Our story is focused on the disappearance of a popular teenage girl named Megan. The events in the films first act is paced so slowly, and presented in such a hateful way; you’ll want to give up 30 minutes in. With social media now a dominating force in the world, this film attempts to use it to guide the narrative. While watching everything unfold, you’ll instantly remember how much you hated high school. The bulk is told through webcams and found footage, presented as a video diary. We’re allowed to see the environment in which our main characters exist in, and the other people they interact with on a daily basis. These teenagers are so hateful and unlikeable; you’ll wish this would turn into a slasher flick. Seeing these misogynistic cretins cut to pieces would instantly make this one a little bit more entertaining. They’re every stereotype you can imagine; shallow, sexist, and hormone crazed.
Megan is the popular girl who everyone likes, who gets invited to every party, and seems to have a perfect life. Her best friend Amy is her direct opposite. She’s unpopular, not particularly liked by the other students, awkward, and someone we can easily empathize with. Megan disappears after a rendezvous with someone she meets in an Internet chat room. It’s really easy to see what the director was trying to do, establish a cautionary tale of the dangers we might encounter in the digital age. We never see the person she’s chatting with; we only hear his voice. Keeping this off screen does build a light feeling of mystery, but it’s overshadowed by the events that follow. Amy eventually goes missing as well, by the same mysterious stalker. Not after being blamed by the local in crowd for Megan’s abduction.
We’re treated to a series of news reports about Megan’s abduction. In some ways, this is almost an attempt at commentary on how events like this are portrayed in the media. So much attention is placed on how well liked Megan was, and how her disappearance has affected so many people. When Amy goes missing, very little attention is given to the events in question, only her parents are shown be distraught.
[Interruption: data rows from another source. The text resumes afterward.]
(** Chunks of other hashes and other identifiers leave alone what the
    loop holds for the hash [h] and for the chunks whose identifiers are
    among [ids]; the pairs they add name none of [ids]. *)
Lemma dedup_step_others h (ids : list string) st c :
  key c <> h -> Chunk.chunk_id c ∉ ids ->
  (forall k e, seen_hashes st !! k = Some e -> k <> h ->
     Chunk.chunk_id e ∉ ids) ->
  seen_hashes (dedup_step st c) !! h = seen_hashes st !! h
  /\ (forall x, Chunk.chunk_id x ∈ ids ->
        x ∈ unique_chunks (dedup_step st c) <-> x ∈ unique_chunks st)
  /\ (exists d, duplicates (dedup_step st c) = duplicates st ++ d
                /\ forall a b, (a, b) ∈ d -> (a ∉ ids) /\ (b ∉ ids))
  /\ (forall k e, seen_hashes (dedup_step st c) !! k = Some e -> k <> h ->
        Chunk.chunk_id e ∉ ids).
Proof.
  intros Hkey Hid Hseen. unfold Deduplicator.dedup_step.
  destruct (seen_hashes st !! key c) as [existing|] eqn:Hlook.
  - assert (Chunk.chunk_id existing ∉ ids) as Hex by (by eapply Hseen).
    destruct (_ <? _); cbn [seen_hashes unique_chunks duplicates].
    + split; [by rewrite lookup_insert_ne|]. split; [|split].
      * intros x Hx. rewrite elem_of_app, list_elem_of_filter, list_elem_of_singleton.
        split.
        -- intros [[_ ?]| ->]; [done|]. by destruct Hid.
        -- intros Hin. left. split; [|done]. intros E. apply Hex. by rewrite <- E.
      * eexists. split; [done|]. intros a b Hab.
        apply list_elem_of_singleton in Hab. by injection Hab as -> ->.
      * intros k e. destruct (decide (key c = k)) as [<-|Hk].
        -- rewrite lookup_insert_eq. by intros [= <-] _.
        -- rewrite lookup_insert_ne by done. apply Hseen.
    + split; [done|]. split; [done|]. split; [|done].
      eexists. split; [done|]. intros a b Hab.
      apply list_elem_of_singleton in Hab. by injection Hab as -> ->.
  - cbn [seen_hashes unique_chunks duplicates].
    split; [by rewrite lookup_insert_ne|]. split; [|split].
    + intros x Hx. rewrite elem_of_app, list_elem_of_singleton.
      split; [|by left]. intros [?| ->]; [done|]. by destruct Hid.
    + exists []. split; [by rewrite app_nil_r|]. by intros a b ?%elem_of_nil.
    + intros k e. destruct (decide (key c = k)) as [<-|Hk].
      * rewrite lookup_insert_eq. by intros [= <-] _.
      * rewrite lookup_insert_ne by done. apply Hseen.
Qed.

Lemma dedup_fold_others h (ids : list string) l : forall st,
  (forall c, c ∈ l -> key c <> h /\ (Chunk.chunk_id c ∉ ids)) ->
  (forall k e, seen_hashes st !! k = Some e -> k <> h ->
     Chunk.chunk_id e ∉ ids) ->
  seen_hashes (fold_left dedup_step l st) !! h = seen_hashes st !! h
  /\ (forall x, Chunk.chunk_id x ∈ ids ->
        x ∈ unique_chunks (fold_left dedup_step l st) <-> x ∈ unique_chunks st)
  /\ (exists d, duplicates (fold_left dedup_step l st) = duplicates st ++ d
                /\ forall a b, (a, b) ∈ d -> (a ∉ ids) /\ (b ∉ ids))
  /\ (forall k e, seen_hashes (fold_left dedup_step l st) !! k = Some e ->
        k <> h -> Chunk.chunk_id e ∉ ids).
Proof.
  induction l as [|c l IH]; intros st Hl Hseen; cbn [fold_left].
  - split; [done|]. split; [done|]. split; [|done].
    exists []. split; [by rewrite app_nil_r|]. by intros a b ?%elem_of_nil.
  - destruct (Hl c) as [Hkey Hid]; [by left|].
    destruct (dedup_step_others h ids st c Hkey Hid Hseen)
      as (Hh & Hu & (d & Hd & Hd_ids) & Hseen').
    destruct (IH (dedup_step st c)) as (Hh' & Hu' & (d' & Hd' & Hd'_ids) & Hseen'');
      [intros c' Hc'; apply Hl; by right|done|].
    split; [by rewrite Hh'|]. split; [|split; [|done]].
    + intros x Hx. by rewrite Hu', Hu.
    + exists (d ++ d'). split; [by rewrite Hd', Hd, app_assoc|].
      intros a b [?|?]%elem_of_app; eauto.
Qed.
The films third and final act is where things go from poorly written, to complete garbage. We finally find out what’s happened with Megan, as depicted in two still shots. Not only do these images repulse, they’re absolutely vile to look at. The films last 22 minutes reveal the fate of Amy, and this is not for the faint of heart, or anyone with conscience for that matter. The location for this debauchery is a bizarre underground dungeon, we see Amy in a vile state of captivity. She’s subjugated to cruel humiliation, (i.e. being forced to eat food like dog) and a vile scene of sexual assault.
In a scene that attempts to recreate the same harsh tone from Irreversible; the camera is left in position, for a solid 3 minutes. The very fact that this character is supposed be no older than 14, shows how despicable and depraved this film really is. This whole sequence is so misogynistic, that it renders this film complete trash. At this moment, this film doesn’t even become exploitation; it becomes complete and utter filth. The final scene shocks the viewer, as we’re forced to watch our protagonist being buried alive, and plead for her life for several minutes.
This film deserves no recognition at all. This is a vile work, that isn’t worth the time. Speaking as someone who’s sat though some of the harshest exploitation films ever made, I have nothing good to say about this one. You can have all the attempts at social commentary in the world; it doesn’t take away from the fact that this is one of the worst films I’ve ever seen.